- [What needs to be done]: Where does "Ascii" appear in the data? Return each line that holds it.

- [Extracted records]:
(** * Notes service: access control and ownership of user notes

    A shallow embedding of [app/crud.py], [app/routers/notes.py] and
    [app/schemas.py].  The SQL store is a record of two tables kept in
    storage order; an ORM session is a pair of the committed store and the
    in-flight unit of work; [db.commit()] checks the constraints of the
    schema and [db.rollback()] throws the unit of work away.  Functions that
    take [db: Session] in the source run in the monad [M] below. *)

From Stdlib Require Import ZArith Lia.
From stdpp Require Import base decidable option list gmap strings.

Local Open Scope string_scope.
Local Open Scope Z_scope.

(** ** Rows of the two tables (the columns that [app/schemas.py] exposes).

    A column that an update may set to [None] is an [option]; timestamps are
    generated by the store and are not part of the model. *)

Module User.
Record t := mk {
  id : Z;
  email : string;
  username : string;
  hashed_password : string;
  is_active : bool
}.
#[global] Instance eq_dec : EqDecision t.
Proof. solve_decision. Defined.
End User.

Module Note.
Record t := mk {
  id : Z;
  title : option string;
  content : option string;
  is_public : option bool;
  owner_id : Z
}.
#[global] Instance eq_dec : EqDecision t.
Proof. solve_decision. Defined.
End Note.

(** ** Request schemas of [app/schemas.py] *)

Record UserCreate := {
  uc_email : string;
  uc_username : string;
  uc_password : string
}.

(** [NoteBase]/[NoteCreate]: [title: str], [content: str],
    [is_public: bool = False]. *)
Record NoteCreate := {
  nc_title : string;
  nc_content : string;
  nc_is_public : bool
}.
(** The server accepted the new model: the response is an object whose
    [success] is truthy. Anything else is a failed request: no response, a
    body that is not JSON, [null], or a falsy or missing [success]. *)
Definition request_succeeds (o : fetch_outcome) : bool :=
  match o with
  | Responds r =>
      match json r with
      | Parsed (JObj props) => truthy (lookup "success" props)
      | _ => false
      end
  | NetworkError _ => false
  end.

(** The request of [updatePreview] for the text [content] *)
Definition preview_request (content : string) : request :=
  {| url := "/api/preview"; method := "POST";
     body := Some (JObj [("content", JStr content)]) |}.

(** The note once [text] has replaced its selection *)
Definition replaced (cm : CodeMirror) (text : string) : CodeMirror :=
  {| before := before cm ++ splitLinesAuto text; selection := EmptyString;
     after := after cm |}.

Definition generation_body (w : World) : jsval :=
  JObj [("prompt", JStr (JSString.trim (ai_prompt (document w))));
        ("use_context", JBool (ai_use_context (document w)));
        ("model", JStr (ai_model_selector (document w)))].

Definition generate_request (w : World) : request :=
  {| url := "/api/ai/generate"; method := "POST"; body := Some (generation_body w) |}.

Definition stream_request (w : World) : request :=
  {| url := "/api/ai/stream"; method := "POST"; body := Some (generation_body w) |}.

(** *** The event stream *)

(** Modelled from the spec: the events of a streaming generation (4.6 and
    the table of 6). The Generation Orchestrator that emits them runs on the
    server and is not in [static/app.js]. *)
Inductive event : Type :=
| Context (count : nat)
| Token (content : string)
| Done
| ErrorEvent (message : string).

(** Modelled from the spec: how a generation that is not cancelled ends
    (4.6): [Completed] after the backend's end of stream, [Failed] with a
    message when the backend returns an error or becomes unreachable. *)
Inductive ending : Type :=
| Completed
| Failed (message : string).

Definition terminal (e : ending) : event :=
  match e with
  | Completed => Done
  | Failed msg => ErrorEvent msg
  end.

(** Modelled from the spec: the stream the orchestrator sends for a request
    whose context has [count] chunks, for which the backend yields [tokens]
    and then ends with [e] (4.6): first the context event, then each token
    as it arrives, then the marker of the end. *)
Definition orchestrate (count : nat) (tokens : list string) (e : ending) : list event :=
  Context count :: (map Token tokens ++ [terminal e])%list.

Definition is_terminal (ev : event) : bool :=
  match ev with
  | Done | ErrorEvent _ => true
  | _ => false
  end.

Fixpoint tokens_then_terminal (evs : list event) : bool :=
  match evs with
  | [ev] => is_terminal ev
  | Token _ :: rest => tokens_then_terminal rest
  | _ => false
  end.

(** One context event, first; then token events only; then one [done] or
    [error] event, last. *)
Definition well_formed_stream (evs : list event) : bool :=
  match evs with
  | Context _ :: rest => tokens_then_terminal rest
  | _ => false
  end.

Definition count_json (n : nat) : jsval := JNum (inject_Z (Z.of_nat n)).

(** The object the client reads an event from: [type], and [items],
    [content] or [message]. *)
Definition event_json (ev : event) : jsval :=
  match ev with
  | Context n => JObj [("type", JStr "context"); ("items", count_json n)]
  | Token c => JObj [("type", JStr "token"); ("content", JStr c)]
  | Done => JObj [("type", JStr "done")]
  | ErrorEvent m => JObj [("type", JStr "error"); ("message", JStr m)]
  end.

Fixpoint no_LF (s : string) : bool :=
  match s with
  | EmptyString => true
  | String c s' => negb (Ascii.eqb c JSString.LF) && no_LF s'
  end.

(** [text] is JSON for the event [ev]; like all that [JSON.stringify] or
    Python's [json.dumps] write, it holds no line feed. *)
Definition encodes (e : Env) (ev : event) (text : string) : Prop :=
  JSON_parse e text = Parsed (event_json ev) /\ no_LF text = true.

(** An event as server-sent events frame it: a [data:] line and a blank
    line. *)
Definition sse_frame (text : string) : string :=
  "data: " ++ text ++ String JSString.LF (String JSString.LF EmptyString).

Definition sse_stream (texts : list string) : string :=
  String.concat "" (map sse_frame texts).

(** The two lines of a frame, as [split] cuts them *)
Definition frame_lines (text : string) : list string := ["data: " ++ text; ""].

(** The lines of [s] that a line feed ends, and what follows the last line
    feed, after the pending text [acc]. *)
Fixpoint scan (acc : string) (s : string) : list string * string :=
  match s with
  | EmptyString => ([], acc)
  | String c s' =>
      if Ascii.eqb c JSString.LF
      then let (ls, r) := scan EmptyString s' in (acc :: ls, r)
      else scan (acc ++ String c EmptyString) s'
  end.

(** How [read_loop] ends once the reader has nothing left *)
Definition finish (failure : option string) : M unit :=
  match failure with
  | Some msg => throw (TypeError msg)
  | None => ret tt
  end.

(** What the client does on each event *)

Definition show_token (s : string) (w : World) : World :=
  on_document (fun d =>
    with_responseContent
      {| textContent := textContent (responseContent d) ++ s;
         className := className (responseContent d) |} d) w.

Definition show_done (contextCount : jsval) (w : World) : World :=
  on_document (with_responseMeta (context_report (env w) contextCount))
    (on_document (fun d =>
       with_responseContent
         {| textContent := textContent (responseContent d);
            className := "ai-response-content" |} d) w).

Definition log_stream_error (msg : string) (w : World) : World :=
  on_outside (fun o =>
    {| alerts := alerts o;
       console := (console o ++ [("Error parsing SSE data:", LogError (Error msg))])%list;
       requests := requests o |}) w.

(** One event consumed: the [contextCount] and the world after it. *)
Definition consume (ev : event) (contextCount : jsval) (w : World) : jsval * World :=
  match ev with
  | Context n => (count_json n, w)
  | Token s => (contextCount, show_token s w)
  | Done => (contextCount, show_done contextCount w)
  | ErrorEvent msg => (contextCount, log_stream_error msg w)
  end.

(** The events consumed one after the other, first to last. *)
Fixpoint consume_all (evs : list event) (contextCount : jsval) (w : World)
    : jsval * World :=
  match evs with
  | [] => (contextCount, w)
  | ev :: rest =>
      let (contextCount', w') := consume ev contextCount w in
      consume_all rest contextCount' w'
  end.

(** The page when the first chunk is read: the request is out, the button
    disabled, the response box empty and marked as streaming. *)
Definition stream_opened (w : World) : World :=
  on_document (fun d =>
    with_responseContent
      {| textContent := ""; className := "ai-response-content streaming" |}
      (with_responseMeta ""
         (with_ai_generate {| label := "Generating..."; disabled := true |} d)))
    (log_request (stream_request w) w).

(** The page after the events of [orchestrate count tokens e]: the tokens
    in the response box, in order; then the report of the context count, or
    the error in the console. *)
Definition after_stream (count : nat) (tokens : list string) (e : ending)
    (w : World) : World :=
  let w' := show_token (String.concat "" tokens) w in
  match e with
  | Completed => show_done (count_json count) w'
  | Failed msg => log_stream_error msg w'
  end.

Definition generation_finished (w : World) : World :=
  on_document (with_ai_generate {| label := "Generate"; disabled := false |}) w.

- [Written answer]:
  | String c s' => negb (Ascii.eqb c JSString.LF) && no_LF s'
      if Ascii.eqb c JSString.LF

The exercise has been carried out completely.